# The problem:
Go through the data below and return each line containing the word "Externals".

# The data:

(* ===== verification/StageNode.v ===== *)
(** * A stage node: receive, stage, commit, discard

    Models the commit driver of prsm/settlement/per_stage_receiver_store.py and the
    two cycles of prsm/settlement/client_wiring.py that run it: the node drains its
    receiver store into its own settlement client and discards a staged task once
    the client owns its receipt.  The node's object is the store with the client,
    its world the store's file with the client's world; the effects of both parts
    are those of Retention.v and Client.v. *)
From Stdlib Require Import ZArith Lia QArith.
From S2P Require Import PyStd.
From S2P Require Import Externals.
From S2P Require Import Receipt.
From S2P Require Import Attestation.
From S2P Require Import Merkle.
From S2P Require Import Accumulator.
From S2P Require Import Published.
From S2P Require Import Effects.
From S2P Require Import Client.
From S2P Require Import Payment.
From S2P Require Import PerStageSplit.
From S2P Require Import PerStageAuth.
From S2P Require Import Retention.
From S2P Require Import PerStageReceiver.
From S2P Require Import Prelude.

#[local] Open Scope string_scope.
#[local] Open Scope list_scope.
#[local] Open Scope Z_scope.

Record StageNode : Type := { sn_store : PerStageReceiverStore; sn_client : Client }.

Inductive stage_request : Type :=
| OnStore (e : retention_request)
| OnClient (e : settle_request).
Definition stage_response (e : stage_request) : Type :=
  match e with OnStore e => retention_response e | OnClient e => settle_response e end.
Definition stage_effects : signature := {| request := stage_request; response := stage_response |}.

Abbreviation node_method A := (M stage_effects StageNode A).

Definition on_store {A} (m : M retention PerStageReceiverStore A) : node_method A :=
  zoom sn_store (λ st n, {| sn_store := st; sn_client := sn_client n |})
    (embed_method (E := retention) (F := stage_effects) OnStore (λ _ r, r) m).
Definition on_client {A} (m : M settle Client A) : node_method A :=
  zoom sn_client (λ c n, {| sn_store := sn_store n; sn_client := c |})
    (embed_method (E := settle) (F := stage_effects) OnClient (λ _ r, r) m).

(** ** Committing one staged task *)

Inductive CommitReason : Type :=
| RecheckFailed (why : Refusal) | CommitError (e : exn) | StageCommitted | NothingCommitted
| NoClient (e : exn).

Record StageCommitResult : Type := {
  sc_node_id : string;
  sc_local_escrow_id : string;
  sc_committed : bool;
  sc_reason : CommitReason;
  sc_batch : option CommittedBatch
}.

Definition commit_result (staged : StagedSettlementTask) (committed : bool) (why : CommitReason)
    (batch : option CommittedBatch) : StageCommitResult :=
  {| sc_node_id := task_node_id (st_task staged); sc_local_escrow_id := staged_escrow_id staged;
     sc_committed := committed; sc_reason := why; sc_batch := batch |}.

Section StageNode.
Context `{Externals, AbiArrays, Eip712} (str_of_container : json → string) (chain_id : Z).
#[local] Existing Instance ingest_entry.

(** Accumulate the receipt, then commit what is ready. *)
Definition settle_receipt (br : BatchedReceipt) : M settle Client (list CommittedBatch) :=
  _ ← accumulate br; commit_ready_batches false.

Definition commit_staged_task (staged : StagedSettlementTask) (now_unix : option Q)
  : node_method StageCommitResult :=
  now ← on_store (now_or_clock now_unix);
  verdict ← lift (verify_routed_settlement_task (st_task staged) (st_payees staged) chain_id now);
  match verdict with
  | Refused why => mret (commit_result staged false (RecheckFailed why) None)
  | Authorized =>
      outcome ← try (on_client (settle_receipt (task_batched_receipt (st_task staged))));
      mret (match outcome with
            | Err e => commit_result staged false (CommitError e) None
            | Ok [] => commit_result staged false NothingCommitted None
            | Ok (record :: _) => commit_result staged true StageCommitted (Some record)
            end)
  end.

(** ** Draining the store *)

(** [client_for_node] raises, or gives the node's own client. *)
Definition drain_iteration (client_for_node : string → result unit) (discard_committed : bool)
    (now_unix : option Q) (staged : StagedSettlementTask) : node_method (list StageCommitResult) :=
  match client_for_node (task_node_id (st_task staged)) with
  | Err e => mret [commit_result staged false (NoClient e) None]
  | Ok _ =>
      res ← commit_staged_task staged now_unix;
      n ← get;
      let discard := sc_committed res || has_committed_escrow_id (sn_client n) (staged_escrow_id staged) in
      _ ← (if discard && discard_committed
           then on_store (@re_discard _ (ingest_entry str_of_container) (sc_local_escrow_id res)) else mret false);
      mret [res]
  end.

Definition drain_and_commit_staged (client_for_node : string → result unit) (discard_committed : bool)
    (now_unix : option Q) : node_method (list StageCommitResult) :=
  n ← get;
  for_collect (re_all (sn_store n)) (drain_iteration client_for_node discard_committed now_unix).

(** ** The cycles of the node's poll loop *)

Record CommitCycle : Type := {
  cy_recover : result Z;
  cy_reconcile_pending : result Z;
  cy_commit : option (result (Z * Z))     (* nothing staged, or committed out of drained *)
}.

(** [run_per_stage_commit_cycle], when enabled and with its store and client. *)
Definition run_per_stage_commit_cycle : node_method CommitCycle :=
  r1 ← try (on_client recover_committing_intents);
  r2 ← try (on_client reconcile_pending_commits);
  n ← get;
  if bool_decide (re_all (sn_store n) = [])
  then mret {| cy_recover := r1; cy_reconcile_pending := r2; cy_commit := None |}
  else
    results ← try (drain_and_commit_staged (λ _, Ok tt) true None);
    mret {| cy_recover := r1; cy_reconcile_pending := r2;
            cy_commit := Some (match results with
                               | Ok l => Ok (zlen (filter (λ r, sc_committed r = true) l), zlen l)
                               | Err e => Err e
                               end) |}.

(** [run_per_stage_finalize_cycle] *)
Definition run_per_stage_finalize_cycle : node_method (result (list FinalizedBatch) * result Z) :=
  r1 ← try (on_client finalize_ready_batches);
  r2 ← try (on_client reconcile_finalized);
  mret (r1, r2).
End StageNode.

# Expected output:
From S2P Require Import Externals.
Context `{Externals, AbiArrays, Eip712} (str_of_container : json → string) (chain_id : Z).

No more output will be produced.